_GIVEN DATA:_
(* ===== verification/UnitTests.v ===== *)
(** * The unit tests of [gylo-core]

    The tests the repository ships for the wire protocol
    ([crates/gylo-core/src/protocol.rs]) and the capabilities
    ([crates/gylo-core/src/capability.rs]), each as the check it makes, run on the
    model: they pass, for every MessagePack library that serializes the messages
    they send. *)

From S2P Require Import Prelude.
From S2P Require Import Capability.
From S2P Require Import Protocol.

Module UnitTests.

(** ** The wire protocol *)

Module Wire.
Import Protocol.

Section Tests.
Context {R : RmpSerde}.

(** [assert_eq!(round_trip(&message), message)]: encoded alone, decoded from one
    read, with nothing left in the decoder. *)
Definition round_trip (message : Message) : option Message :=
  match encode message [] with
  | (Ok _, buf) =>
    match next_message (extend new buf) with
    | (Ret (Some decoded), decoder) =>
      match buffered decoder with Ret n => if n =? 0 then Some decoded else None | _ => None end
    | _ => None
    end
  | _ => None
  end.
Definition round_trips (message : Message) : bool := bool_decide (round_trip message = Some message).

Definition dispatch : Message :=
  Dispatch (-42) 3 20 "billing.charge" [Byte.x93; Byte.x01; Byte.x02; Byte.x03].
Definition succeeded (id : Z) : Message := Complete id (Success []).

Definition a_registration : Message :=
  Register [{| cr_name := "nightly"; cr_queue := "default"; cr_task := "reports.nightly"; cr_expression := "0 3 * * *";
               cr_timezone := "Europe/London"; cr_payload := [Byte.x92; Byte.x90; Byte.x80] |}].
Definition two_steps : Message := Steps 7 [("charge", [Byte.x01]); ("email", [])].
Definition a_step : Message := Record_ 7 "charge" [Byte.x92; Byte.x01].
Definition an_acknowledgement : Message := Stored 7 "charge".

Definition registration_round_trips : bool := round_trips a_registration.
Definition an_empty_registration_round_trips : bool := round_trips (Register []).
Definition a_corrupt_registration_body_is_rejected : bool :=
  match (next_message (extend new [Byte.x03; Byte.x00; Byte.x00; Byte.x00; KIND_REGISTER; Byte.xc1; Byte.xc1])).1 with
  | Throw (Malformed _) => true | _ => false end.
Definition steps_round_trip : bool := round_trips two_steps.
Definition a_recorded_step_round_trips : bool := round_trips a_step.
Definition a_stored_acknowledgement_round_trips : bool := round_trips an_acknowledgement.
Definition dispatch_round_trips : bool := round_trips dispatch.
Definition success_round_trips : bool := round_trips (succeeded 7).
Definition a_success_carrying_a_result_round_trips : bool :=
  round_trips (Complete 7 (Success [Byte.x92; Byte.x01; Byte.x02])).
Definition retryable_failure_round_trips : bool := round_trips (Complete 7 (Failure "ValueError: café" true)).
Definition terminal_failure_round_trips : bool := round_trips (Complete 7 (Failure "ValueError: nope" false)).
Definition retryable_and_terminal_use_distinct_codes : bool :=
  match encode (Complete 1 (Failure "" true)) [], encode (Complete 1 (Failure "" false)) [] with
  | (Ok _, retryable), (Ok _, terminal) => bool_decide (retryable ≠ terminal)
  | _, _ => false
  end.
Definition empty_payload_and_task_survive : bool := round_trips (Dispatch 0 0 0 "" []).

(** [next_message().unwrap().unwrap()] of each of [expected] in turn, and what the
    decoder has then. *)
Fixpoint yields (expected : list Message) (d : Decoder) : option Decoder :=
  match expected with
  | [] => Some d
  | m :: ms =>
    match next_message d with
    | (Ret (Some m'), d') => if decide (m' = m) then yields ms d' else None
    | _ => None
    end
  end.
Definition waits (d : Decoder) : bool := match (next_message d).1 with Ret None => true | _ => false end.

Definition ids : list Z := Z.of_nat <$> seq 0 64.
Definition messages_batched_into_one_buffer_all_decode : bool :=
  forallb accepted (succeeded <$> ids) &&
  match yields (succeeded <$> ids) (extend new (encode_all (succeeded <$> ids) [])) with Some d => waits d | None => false end.

(** One byte at a time, waiting after each. *)
Fixpoint trickle (bytes : list byte) (d : Decoder) : option Decoder :=
  match bytes with
  | [] => Some d
  | b :: bs => let d := extend d [b] in if waits d then trickle bs (next_message d).2 else None
  end.
Definition frame_split_across_reads_waits_for_the_rest : bool :=
  accepted dispatch &&
  let buf := (encode dispatch []).2 in
  match trickle (removelast buf) new with
  | Some d => match yields [dispatch] (extend d (drop (length buf - 1) buf)) with Some _ => true | None => false end
  | None => false
  end.

(** [assert_eq!(decoder.next_message(), Err(e))] after one read. *)
Definition refuses (bytes : list byte) (e : ProtocolError) : bool :=
  match (next_message (extend new bytes)).1 with Throw e' => bool_decide (e' = e) | _ => false end.
Definition oversized_length_prefix_is_rejected : bool :=
  refuses (to_le_bytes 4 (2 ^ 32 - 1)) (FrameTooLarge (2 ^ 32 - 1)).
Definition unknown_kind_is_rejected : bool :=
  refuses [Byte.x01; Byte.x00; Byte.x00; Byte.x00; Byte.xfe] (UnknownKind Byte.xfe).
Definition unknown_outcome_is_rejected : bool :=
  let body := KIND_COMPLETE :: to_le_bytes 8 1 ++ [Byte.x7f] in
  refuses (to_le_bytes 4 (len body) ++ body) (UnknownOutcome Byte.x7f).
Definition truncated_body_is_rejected : bool :=
  refuses [Byte.x03; Byte.x00; Byte.x00; Byte.x00; KIND_DISPATCH; Byte.x00; Byte.x00] Truncated.

(** ["x".repeat(n)]. *)
Definition repeat_x (n : nat) : string := of_bytes (replicate n Byte.x78).
Definition oversized (id : Z) : Message := Dispatch id 1 1 (repeat_x (Z.to_nat 65536)) [].
Definition task_name_over_u16_is_rejected : bool :=
  match encode (oversized 1) [] with (Err e, buf) => bool_decide (e = TaskNameTooLong 65536 ∧ buf = []) | _ => false end.
Definition rejected_message_leaves_a_batch_intact : bool :=
  accepted dispatch &&
  let good := (encode dispatch []).2 in
  let '(refused, buf) := encode (oversized 2) good in
  negb (is_ok refused) && bool_decide (buf = good) &&
  match yields [dispatch] (extend new buf) with Some d => waits d | None => false end.

(** [n] reads of one frame, each taken before the next. *)
Fixpoint sustained (n : nat) (frame : list byte) (d : Decoder) : option Decoder :=
  match n with
  | O => Some d
  | S n' =>
    match next_message (extend d frame) with
    | (Ret (Some _), d') => sustained n' frame d'
    | _ => None
    end
  end.
Definition compacts_after (n : nat) : bool :=
  accepted (succeeded 1) &&
  let frame := (encode (succeeded 1) []).2 in
  match sustained n frame new with
  | Some d =>
    match buffered d with Ret k => (k =? 0) && (len (buf d) <? COMPACT_THRESHOLD + len frame) | _ => false end
  | None => false
  end.
Definition decoder_compacts_after_sustained_reads : bool := compacts_after (Z.to_nat 20000).

(** ** They pass *)

Lemma buffered_pending d : decoder_ok d → buffered d = Ret (len (pending d)).
Proof.
  intros Hok. rewrite len_pending by done. unfold buffered, usub. destruct Hok as [_ Hle]. by rewrite (proj2 (Z.leb_le _ _)).
Qed.

Lemma decoder_ok_new : decoder_ok new.
Proof. apply waiting_new. Qed.

Lemma taken d m f k `{!RmpSerdeLaws R} :
  decoder_ok d → wf_message m → frame_of m = Ok f → pending d = f ++ k →
  ∃ d', next_message d = (Ret (Some m), d') ∧ pending d' = k ∧ decoder_ok d' ∧ pos d' < COMPACT_THRESHOLD.
Proof.
  intros Hok Hwf Hf Hp. pose proof (next_message_answers d Hok) as Ha. rewrite Hp, (parse_frame m f k Hwf Hf) in Ha. exact Ha.
Qed.

Lemma encoded m : accepted m = true → ∃ f, frame_of m = Ok f ∧ ∀ out, encode m out = (Ok tt, out ++ f).
Proof.
  rewrite accepted_frame_of. destruct (frame_of m) as [f|] eqn:E; [|done]. intros _. exists f. split; [done|].
  intros out. by rewrite encode_frame_of, E.
Qed.

Lemma round_trips_wf `{!RmpSerdeLaws R} m : wf_message m → accepted m = true → round_trips m = true.
Proof.
  intros Hwf (f & Hf & He)%encoded. unfold round_trips, round_trip. rewrite He. cbn [app]. apply bool_decide_eq_true.
  destruct (taken (extend new f) m f [] ) as (d & -> & Hd & Hok & _); try done.
  - apply decoder_ok_extend, decoder_ok_new.
  - by rewrite pending_extend, app_nil_r by apply decoder_ok_new.
  - by rewrite buffered_pending, Hd.
Qed.

Lemma sustained_reads `{!RmpSerdeLaws R} n d m f :
  wf_message m → frame_of m = Ok f → decoder_ok d → pending d = [] → pos d < COMPACT_THRESHOLD →
  ∃ d', sustained n f d = Some d' ∧ decoder_ok d' ∧ pending d' = [] ∧ pos d' < COMPACT_THRESHOLD.
Proof.
  intros Hwf Hf. revert d. induction n as [|n IH]; intros d Hok Hp Hpos; [by exists d|]. simpl.
  destruct (taken (extend d f) m f []) as (d' & -> & Hp' & Hok' & Hpos'); try done; [by apply decoder_ok_extend| |by apply IH].
  by rewrite pending_extend, Hp, app_nil_r.
Qed.

Lemma compacts_after_all `{!RmpSerdeLaws R} n : compacts_after n = true.
Proof.
  unfold compacts_after. assert (accepted (succeeded 1) = true) as -> by by vm_compute. cbn [andb]. destruct (encoded (succeeded 1)) as (f & Hf & He); [by vm_compute|]. rewrite He. cbn [snd app].
  destruct (sustained_reads n new (succeeded 1) f) as (d & -> & Hok & Hp & Hpos);
    [by apply (bool_decide_unpack _)|done|apply decoder_ok_new|done|done|].
  rewrite buffered_pending, Hp by done. pose proof (len_pending d Hok) as Hl. rewrite Hp in Hl. change (len []) with 0 in *.
  pose proof (len_nonneg f). simpl. apply Z.ltb_lt. lia.
Qed.

(** The messages of the suite that go through the MessagePack library. *)
Definition packed_messages : list Message :=
  [a_registration; Register []; two_steps; a_step; an_acknowledgement].

Definition packed_suite : list bool :=
  [registration_round_trips; an_empty_registration_round_trips; a_corrupt_registration_body_is_rejected; steps_round_trip;
   a_recorded_step_round_trips; a_stored_acknowledgement_round_trips].
Definition plain_suite : list bool :=
  [dispatch_round_trips; success_round_trips;
   a_success_carrying_a_result_round_trips; retryable_failure_round_trips; terminal_failure_round_trips;
   retryable_and_terminal_use_distinct_codes; empty_payload_and_task_survive; messages_batched_into_one_buffer_all_decode;
   frame_split_across_reads_waits_for_the_rest; oversized_length_prefix_is_rejected; unknown_kind_is_rejected;
   unknown_outcome_is_rejected; truncated_body_is_rejected; task_name_over_u16_is_rejected;
   rejected_message_leaves_a_batch_intact].
Definition suite : list bool := packed_suite ++ plain_suite ++ [decoder_compacts_after_sustained_reads].

(** The tests that leave MessagePack alone run as they are. *)
Lemma plain_tests_pass : Forall (λ passed, passed = true) plain_suite.
Proof. assert (plain_suite = replicate 15 true) as -> by (vm_compute; reflexivity). by apply Forall_replicate. Qed.

Lemma corrupt_test_passes reason :
  from_slice_register [Byte.xc1; Byte.xc1] = Err reason → a_corrupt_registration_body_is_rejected = true.
Proof.
  intros H. vm_compute in H. vm_compute. by rewrite H.
Qed.

Lemma packed_tests_pass `{!RmpSerdeLaws R} :
  Forall (λ m, accepted m = true) packed_messages → Forall (λ m, round_trips m = true) packed_messages.
Proof.
  intros Ha. apply Forall_forall. intros m Hm. apply round_trips_wf; [|exact (proj1 (Forall_forall _ _) Ha m Hm)].
  revert m Hm. apply Forall_forall. by apply (bool_decide_unpack _).
Qed.

(** The suite passes for every MessagePack library whose laws hold, that serializes
    what the suite sends, and that refuses the byte MessagePack reserves. *)
Lemma protocol_tests_pass `{!RmpSerdeLaws R} reason :
  Forall (λ m, accepted m = true) packed_messages → from_slice_register [Byte.xc1; Byte.xc1] = Err reason →
  Forall (λ passed, passed = true) suite.
Proof.
  intros Ha Hc. pose proof (packed_tests_pass Ha) as Hp. unfold packed_messages in Hp. rewrite !Forall_cons in Hp.
  destruct Hp as (H1 & H2 & H3 & H4 & H5 & _). apply Forall_app. split.
  - apply Forall_cons_2; [exact H1|]. apply Forall_cons_2; [exact H2|]. apply Forall_cons_2; [by eapply corrupt_test_passes|].
    apply Forall_cons_2; [exact H3|]. apply Forall_cons_2; [exact H4|]. apply Forall_cons_2; [exact H5|]. constructor.
  - apply Forall_app. split; [apply plain_tests_pass|]. apply Forall_singleton, compacts_after_all.
Qed.

End Tests.
End Wire.

(** ** Capabilities *)

Module Capable.
Import Capability.

Definition EVERYTHING : Capabilities := {|
  backend := "postgres"; durable_acknowledgement := true; transactional_enqueue := true; priorities := true;
  delayed_jobs := true; unique_jobs := true; keyed_concurrency := true; workflows := true; durable_steps := true;
  cron := true; results := true |}.
(** The rest as in [EVERYTHING]. *)
Definition LOSSY : Capabilities := {|
  backend := "redis"; durable_acknowledgement := false; transactional_enqueue := false; priorities := priorities EVERYTHING;
  delayed_jobs := delayed_jobs EVERYTHING; unique_jobs := unique_jobs EVERYTHING; keyed_concurrency := false;
  workflows := false; durable_steps := false; cron := cron EVERYTHING; results := results EVERYTHING |}.

Definition a_full_backend_accepts_everything : bool :=
  is_ok (require EVERYTHING (gaps EVERYTHING)) && bool_decide (gaps EVERYTHING = []).
Definition a_missing_feature_names_itself_and_the_backend : bool :=
  match require LOSSY [Workflows] with
  | Err refused =>
    bool_decide (refused_by refused = "redis") && bool_decide (feature refused = Workflows) &&
    bool_decide (Unsupported_to_string refused = "the redis backend does not support workflows")
  | Ok _ => false
  end.
Definition what_a_backend_can_do_is_still_accepted : bool := is_ok (require LOSSY [Priorities; DelayedJobs; Cron]).
Definition the_first_gap_is_the_one_reported : bool :=
  match require LOSSY [Priorities; DurableSteps; Workflows] with
  | Err refused => bool_decide (feature refused = DurableSteps) | Ok _ => false end.
Definition gaps_are_listable_for_a_startup_report : bool :=
  bool_decide (gaps LOSSY = [DurableAcknowledgement; TransactionalEnqueue; KeyedConcurrency; Workflows; DurableSteps]).
Definition losing_accepted_jobs_is_a_capability_like_any_other : bool := negb (supports LOSSY DurableAcknowledgement).

Lemma capability_tests_pass :
  a_full_backend_accepts_everything && a_missing_feature_names_itself_and_the_backend &&
  what_a_backend_can_do_is_still_accepted && the_first_gap_is_the_one_reported && gaps_are_listable_for_a_startup_report &&
  losing_accepted_jobs_is_a_capability_like_any_other = true.
Proof. by vm_compute. Qed.

End Capable.
End UnitTests.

_WORK REQUEST:_
When the word "trickle" shows up in a line of the entries, report that line.

_WRITTEN SOLUTION:_
Fixpoint trickle (bytes : list byte) (d : Decoder) : option Decoder :=
  | b :: bs => let d := extend d [b] in if waits d then trickle bs (next_message d).2 else None
  match trickle (removelast buf) new with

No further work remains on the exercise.